Book Interview: David Fincher — Mind Games

David Fincher - Mind Games

Publisher: Abrams Books

Release Date: November 23, 2021

A Conversation with Adam Nayman

David Fincher: Mind Games” is the third in a series of three books (The Coen Brothers: This Book Really Ties the Films Together and Paul Thomas Anderson: Masterworks are the other two) that focuses on various contemporary auteurs. His latest is the most significant book currently available that offers any sort of “definitive critical and visual survey of the incredible works” of David Fincher. It discusses each of his features — including Alien 3, Se7en, The Game, Fight Club, Panic Room, Zodiac, The Curious Case of Benjamin Button, The Social Network, The Girl with the Dragon Tattoo, Gone Girl, and Mank — but also discusses other works such as various commercials, music videos, and especially House of Cards and Mindhunter. Each chapter weaves production history with original critical analysis and is beautifully illustrated with behind-the-scenes photography, still-frames, and original illustrations. Better yet, Mind Games also features interviews with Fincher’s frequent collaborators — including Jeff Cronenweth, Angus Wall, Laray Mayfield, Holt McCallany, Howard Shore and Erik Messerschmidt. One of the more interesting aspects of this text is that Adam Nayman eschews a chronological approach in favor of grouping Fincher’s films around “themes of procedure, imprisonment, paranoia, prestige, and relationship dynamics.” The marketing materials claim that the book is “styled as an investigation into a filmmaker obsessed with investigation,” and that is a pretty deft way to sum it up. The director’s fanbase is certain to find the book an essential addition to their bookshelves.
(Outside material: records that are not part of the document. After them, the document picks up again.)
(** Run on an empty file it makes all that is checked, and run again it changes
    nothing. *)
Lemma schema_built : run_schema STORAGE_EMBEDDED_SCHEMA empty_database empty_catalogue = Ok vault_schema.
Proof.
  do 2 (eapply run_schema_cons; [reflexivity|]).
  do 4 (eapply run_schema_cons; [apply run_table; vm_compute; reflexivity|]).
  do 5 (eapply run_schema_cons; [apply run_index; vm_compute; reflexivity|]). reflexivity.
Qed.
Lemma schema_stable : run_schema STORAGE_EMBEDDED_SCHEMA empty_database vault_schema = Ok vault_schema.
Proof.
  do 2 (eapply run_schema_cons; [reflexivity|]).
  do 4 (eapply run_schema_cons; [apply run_existing_table; vm_compute; reflexivity|]).
  do 5 (eapply run_schema_cons; [apply run_existing_index; vm_compute; reflexivity|]). reflexivity.
Qed.
Lemma schema_verified : storage_verify_schema vault_schema = Ok ().
Proof. vm_compute. reflexivity. Qed.

(** The files of a vault are private. *)
Definition private_vault (p : bytes) (w : world) : Prop :=
  private p w ∧ ∀ q, q ∈ sidecars p → d_files (w_disk w) !! q = None ∨ private q w.

Lemma wp_storage_init path p (Q : unit → world → Prop) e w :
  healthy e → resolves path p → w_conn w = None → d_files (w_disk w) !! p = None → no_sidecars p (d_files (w_disk w)) →
  (∀ w', w_conn w' = Some (Connection empty_database empty_database false) → w_subkeys w' = w_subkeys w →
     w_unlocked w' = w_unlocked w → database_open p w' → log_only p (d_files (w_disk w')) → private_vault p w' →
     (∀ q, q ∉ vault_files p → d_files (w_disk w') !! q = d_files (w_disk w) !! q) → Q () w') →
  wp (storage_init path) Q e w.
Proof.
  intros He Hp Hc Hn Hside HQ. unfold storage_init. wp_run.
  apply wp_guard; [destruct Hp as [? _]; by rewrite bool_decide_false|]. wp_run. apply wp_no_handle; [done|]. wp_run.
  apply (wp_create_owner_only path p); [done..|]. intros w1 W1. wp_run.
  pose proof (wrote_file _ _ _ _ W1) as F1. pose proof W1 as (A1 & A2 & A3 & _ & A5). set (f := File Regular [] true S_IRUSR_IWUSR) in *.
  apply (wp_resolve_db path p f); [done..|]. apply wp_or_close. wp_run.
  apply (wp_sqlite_open p f); [done..|]. wp_run.
  apply (wp_journal_wal p f empty_catalogue empty_database); [done|done|done|apply image_empty| |].
  { cbn [called w_disk]. rewrite A5. by apply no_sidecars_insert. }
  intros w2 (B1 & B2 & B3 & D2 & (content & Hf & _) & L2 & _ & O2). cbn [called w_conn w_subkeys w_unlocked w_disk] in *. wp_run.
  apply (wp_plain_sidecars path p); [done..|]. intros w3 V3 _. pose proof V3 as (C1 & C2 & C3 & D3 & _). rewrite B1 in C1. wp_run.
  apply (wp_ddls _ _ vault_schema _ _ _ He C1); [rewrite D3, D2; exact schema_built|].
  intros w4 G1 G2 G3 G4 G5 G6 _. rewrite D3, D2 in G5. wp_run.
  assert (log_only p (d_files (w_disk w4))) as L4 by (rewrite G4; exact (tightened_log _ _ _ _ V3 L2)).
  apply (wp_plain_sidecars path p); [done..|]. intros w5 V5 Hpr5. pose proof V5 as (I1 & I2 & I3 & I4 & _). wp_run.
  rewrite G1 in I1. apply (wp_ddls _ _ vault_schema _ _ _ He I1); [rewrite I4, G6; exact schema_stable|].
  intros w6 J1 J2 J3 J4 J5 J6 J7. apply (wp_verify_schema vault_schema); [done|done|exact schema_verified|].
  destruct (tightened_entry _ _ _ _ _ V3 Hf) as (f3 & Hf3 & E3). rewrite <- G4 in Hf3.
  destruct (tightened_entry _ _ _ _ _ V5 Hf3) as (f5 & Hf5 & E5).
  assert (f_kind f5 = Regular ∧ f_mode f5 = S_IRUSR_IWUSR) as [K5 M5] by (by destruct E3 as [-> | ->], E5 as [-> | ->]).
  pose proof (tightened_log _ _ _ _ V5 L4) as L5.
  apply HQ; cbn [called w_conn w_subkeys w_unlocked w_disk]; [done|congruence|congruence| | | |].
  - exists f5, vault_schema, true. cbn [called w_disk].
    split_and!; [by rewrite J4|done| |exact schema_verified|done].
    destruct (d_database (w_disk w6)) as [p6 cat6 ch6]. cbn [df_entry df_catalogue df_changed] in *.
    rewrite I4, G5 in J5. by subst.
  - by rewrite J4.
  - split.
    + exists f5. cbn [called w_disk]. rewrite J4. by unfold symlink; rewrite K5.
    + intros q Hq. cbn [called w_disk]. unfold private. cbn [called w_disk]. rewrite J4. unfold sidecars in Hq.
      apply elem_of_cons in Hq as [->|Hq]; [left; apply L5|by apply Hpr5].
  - intros q Hq. rewrite J4, (tightened_other _ _ _ _ V5 Hq), G4, (tightened_other _ _ _ _ V3 Hq), (O2 q Hq), A5.
    apply lookup_insert_ne. intros ->. apply Hq. by left.
Qed.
In addition to The Coen Brothers: This Book Really Ties the Films Together and Paul Thomas Anderson: Masterworks, Adam Nayman is a contributing editor to Cinema Scope. Needless to say, we are honored that he agreed to discuss this excellent new book with us.
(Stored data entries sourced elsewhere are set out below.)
Lemma wp_reduce_loop l (Q : list bytes → world → Prop) e w :
  healthy e → (∀ w', same_state w w' → Q (pairs merkle_node l) w') → wp (reduce_loop l) Q e w.
Proof.
  intros He. enough (∀ n l w (Q : list bytes → world → Prop), (length l ≤ n)%nat →
    (∀ w', same_state w w' → Q (pairs merkle_node l) w') → wp (reduce_loop l) Q e w) by eauto.
  clear l w Q. intros n. induction n as [|n IH]; intros [|a [|b l]] w Q Hl HQ; simpl in Hl; try lia;
    cbn [reduce_loop]; unfold audit_hash_merkle_internal; wp_run; try (apply HQ; by unfold same_state).
  apply IH; [lia|]. intros w' Hw'. wp_run. apply HQ. etrans; [|exact Hw']. by unfold same_state.
Qed.

Lemma reduce_level_ok l e w r w' :
  audit_reduce_merkle_level l e w = (Ok r, w') → r = pairs merkle_node l.
Proof. unfold audit_reduce_merkle_level. intros H. inv_m. by apply reduce_loop_ok in H. Qed.

Lemma reduce_all_ok fuel l e w r w' :
  reduce_all fuel l e w = (Ok r, w') → r = tops merkle_node fuel l.
Proof.
  revert l w. induction fuel as [|fuel IH]; intros l w H; cbn [reduce_all tops] in *; [by inv_m|].
  destruct (_ <=? _)%nat; inv_m; [done|].
  match goal with H : audit_reduce_merkle_level _ _ _ = _ |- _ => apply reduce_level_ok in H as -> end.
  by eapply IH.
Qed.

Lemma build_proof_loop_ok fuel cap l i acc e w r w' :
  build_proof_loop fuel cap l i acc e w = (Ok r, w') →
  r = acc ++ concat (siblings fuel l i).
Proof.
  revert l i acc w. induction fuel as [|fuel IH]; intros l i acc w H; cbn [build_proof_loop siblings] in *.
  { inv_m. by rewrite app_nil_r. }
  destruct (Nat.leb_spec (length l) 1); inv_m; [by rewrite app_nil_r|].
  match goal with H : audit_reduce_merkle_level _ _ _ = _ |- _ => apply reduce_level_ok in H as -> end.
  apply IH in H as ->. simpl. by rewrite <- app_assoc.
Qed.

(** The index found by the loop over the rows. *)
Fixpoint find_index (target : Z) (index : nat) (found : option nat) (rows : list audit_row) : option nat :=
  match rows with
  | [] => found
  | r :: rows' =>
      find_index target (S index)
        (if ((0 <? target) && (ar_entry_id r =? target))%Z then Some index else found) rows'
  end.

Lemma load_loop_ok target index found rows e w ls f w' :
  load_leaves_loop target index found rows e w = (Ok (ls, f), w') →
  ls = merkle_leaf <$> (ar_entry_hash <$> rows) ∧ f = find_index target index found rows ∧
  Forall (λ r, length (ar_entry_hash r) = 32%nat) rows.
Proof.
  revert index found w ls f. induction rows as [|r rows IH]; intros index found w ls f H;
    cbn [load_leaves_loop find_index] in *; inv_m.
  - by split_and!.
  - destruct x3 as [ls' f']. inv_m.
    match goal with H : load_leaves_loop _ _ _ _ _ _ = _ |- _ => apply IH in H as (-> & -> & HF) end.
    match goal with H : audit_column_hash _ = _ |- _ => apply audit_column_hash_ok in H as [-> Hl] end.
    unfold audit_hash_merkle_leaf in *. inv_m. split_and!; [done|done|by constructor].
Qed.

Lemma load_leaves_ok target e w c leaves index w' :
  w_conn w = Some c →
  audit_load_merkle_leaves target e w = (Ok (leaves, index), w') →
  leaves = merkle_leaf <$> (ar_entry_hash <$> t_audit_log (conn_cur c)) ∧
  index = default 0%nat (find_index target 0 None (t_audit_log (conn_cur c))) ∧
  ((0 < target)%Z → is_Some (find_index target 0 None (t_audit_log (conn_cur c)))) ∧
  Forall (λ r, length (ar_entry_hash r) = 32%nat) (t_audit_log (conn_cur c)).
Proof.
  intros Hc H. unfold audit_load_merkle_leaves, audit_count_entries in H. inv_m.
  match goal with H : sql_query (λ db, length _) _ _ = _ |- _ =>
    apply sql_query_ok in H as (c0 & Hc0 & -> & ->) end.
  assert (c0 = c) as -> by congruence.
  destruct (Nat.eqb_spec (length (t_audit_log (conn_cur c))) 0) as [E|E].
  - apply length_zero_iff_nil in E. rewrite E. destruct (Z.ltb_spec 0 target); inv_m.
    split_and!; try done. lia.
  - inv_m.
    match goal with H : sql_query t_audit_log _ _ = _ |- _ =>
      apply sql_query_ok in H as (c1 & Hc1 & -> & ->) end.
    cbn [w_conn called] in *. assert (c1 = c) as -> by congruence.
    match goal with H : (let '(_, _) := ?p in _) _ _ = _ |- _ => destruct p as [ls f] end.
    inv_m.
    match goal with H : load_leaves_loop _ _ _ _ _ _ = _ |- _ =>
      apply load_loop_ok in H as (-> & Hf & HF) end. rewrite <- Hf.
    destruct f as [i|]; [|destruct (Z.ltb_spec 0 target)]; inv_m; split_and!; eauto; lia.
Qed.

Lemma find_index_spec target index found rows i :
  (0 < target)%Z → find_index target index found rows = Some i →
  found = Some i ∨ ∃ j r, i = (index + j)%nat ∧ rows !! j = Some r ∧ ar_entry_id r = target.
Proof.
  intros Ht. revert index found. induction rows as [|r rows IH]; intros index found H; cbn in H; [by left|].
  apply IH in H as [H|(j & q & -> & Hj & Hq)].
  - destruct (Z.eqb_spec (ar_entry_id r) target) as [E|E].
    + rewrite andb_true_r, (proj2 (Z.ltb_lt 0 target)) in H by done. injection H as <-.
      right. exists 0%nat, r. split_and!; [lia|done|done].
    + rewrite andb_false_r in H. by left.
  - right. exists (S j), q. split_and!; [lia|done|done].
Qed.

Lemma compute_root_ok n e w c root m w' :
  w_conn w = Some c → t_audit_log (conn_cur c) ≠ [] →
  audit_compute_merkle_root n e w = (Ok (root, m), w') →
  n = AUDIT_MERKLE_ROOT_BYTES →
  merkle_root (ar_entry_hash <$> t_audit_log (conn_cur c)) = Some root ∧
  m = length (t_audit_log (conn_cur c)) ∧
  Forall (λ r, length (ar_entry_hash r) = 32%nat) (t_audit_log (conn_cur c)).
Proof.
  intros Hc Hne H ->. unfold audit_compute_merkle_root in H. inv_m.
  match goal with H : (let '(_, _) := ?p in _) _ _ = _ |- _ => destruct p as [leaves i] end.
  match goal with H : audit_load_merkle_leaves _ _ _ = _ |- _ =>
    apply (load_leaves_ok _ _ _ c) in H as (-> & _ & _ & HF); [|done] end.
  destruct (t_audit_log (conn_cur c)) as [|r rows] eqn:El; [done|]. cbn [fmap list_fmap] in H. inv_m.
  match goal with H : reduce_all _ _ _ _ = _ |- _ => apply reduce_all_ok in H as -> end.
  rewrite app_nil_r.
  rewrite tree_hash_root. cbn [fmap list_fmap].
  split_and!; [|by rewrite !length_cons, !length_fmap|done].
  pose proof (length_tops merkle_node (S (length rows))
    (merkle_leaf (ar_entry_hash r) :: (merkle_leaf <$> (ar_entry_hash <$> rows)))) as Ht.
  rewrite length_cons, !length_fmap in Ht. specialize (Ht ltac:(done) ltac:(lia)).
  rewrite !length_cons, !length_fmap.
  by destruct (tops merkle_node _ _) as [|y [|z l]].
Qed.

Lemma compute_root_count n e w c root m w' :
  w_conn w = Some c → audit_compute_merkle_root n e w = (Ok (root, m), w') →
  m = length (t_audit_log (conn_cur c)).
Proof.
  intros Hc H. unfold audit_compute_merkle_root in H. inv_m.
  match goal with H : (let '(_, _) := ?p in _) _ _ = _ |- _ => destruct p as [leaves i] end.
  match goal with H : audit_load_merkle_leaves _ _ _ = _ |- _ =>
    apply (load_leaves_ok _ _ _ c) in H as (E & _ & _ & _); [|done] end.
  apply (f_equal length) in E. rewrite !length_fmap in E.
  destruct leaves; inv_m; done.
Qed.

(** * Verification *)

Lemma verify_proof_loop_ok fuel index count proof c e w cur rest w' :
  verify_proof_loop fuel index count proof c e w = (Ok (cur, rest), w') →
  let path := proof_path fuel index count proof in
  cur = climb c path ∧ Forall (λ p, length p.2 = 32%nat) path.
Proof.
  revert index count proof c w. induction fuel as [|fuel IH]; intros index count proof c w H;
    cbn [verify_proof_loop proof_path] in *; [inv_m|].
  destruct (count <=? 1)%Z; inv_m; [done|].
  match goal with H : (_ <=? _)%nat = true |- _ => apply Nat.leb_le in H end.
  unfold audit_hash_merkle_internal in *.
  assert (length (take AUDIT_MERKLE_ROOT_BYTES proof) = 32%nat) as Hlen
    by (rewrite length_take; unfold AUDIT_MERKLE_ROOT_BYTES in *; lia).
  destruct (Z.even index); inv_m; apply IH in H as [-> HF]; split; try done; by constructor.
Qed.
CL: Thanks for taking the time to discuss your new book with us during these busy days! Could you tell us how it all began for you? When did you first become interested in cinema, and how did you begin writing about it?

AN: I grew up in a household filled with books by Pauline Kael. My mother Evelyne is a movie fan and instilled a passion for cinema as well as for cinema appreciation. By the time I was eleven or twelve, I’d inhaled a decade’s worth of Roger Ebert ‘Movie Yearbooks’ and moved on to Danny Peary’s ‘Cult Movies’ guides. I also picked up used copies of ‘Midnight Movies’ and ‘Cronenberg on Cronenberg’ and started trying to write my own reviews, diaristically, but in a similar vein. In seventh grade, I convinced my teacher to let me do a collection of movie reviews as an independent assignment and turned it in with pride. She couldn’t believe how many of the movies in there were things she hadn’t seen or heard of. In high school, I volunteered to review movies for my school paper and did the same in university, after which I bridged into professional work.

CL: You’ve written about so many different directors. Does any particular filmmaker stand out as your favorite of all time? Who has made the biggest impression on you?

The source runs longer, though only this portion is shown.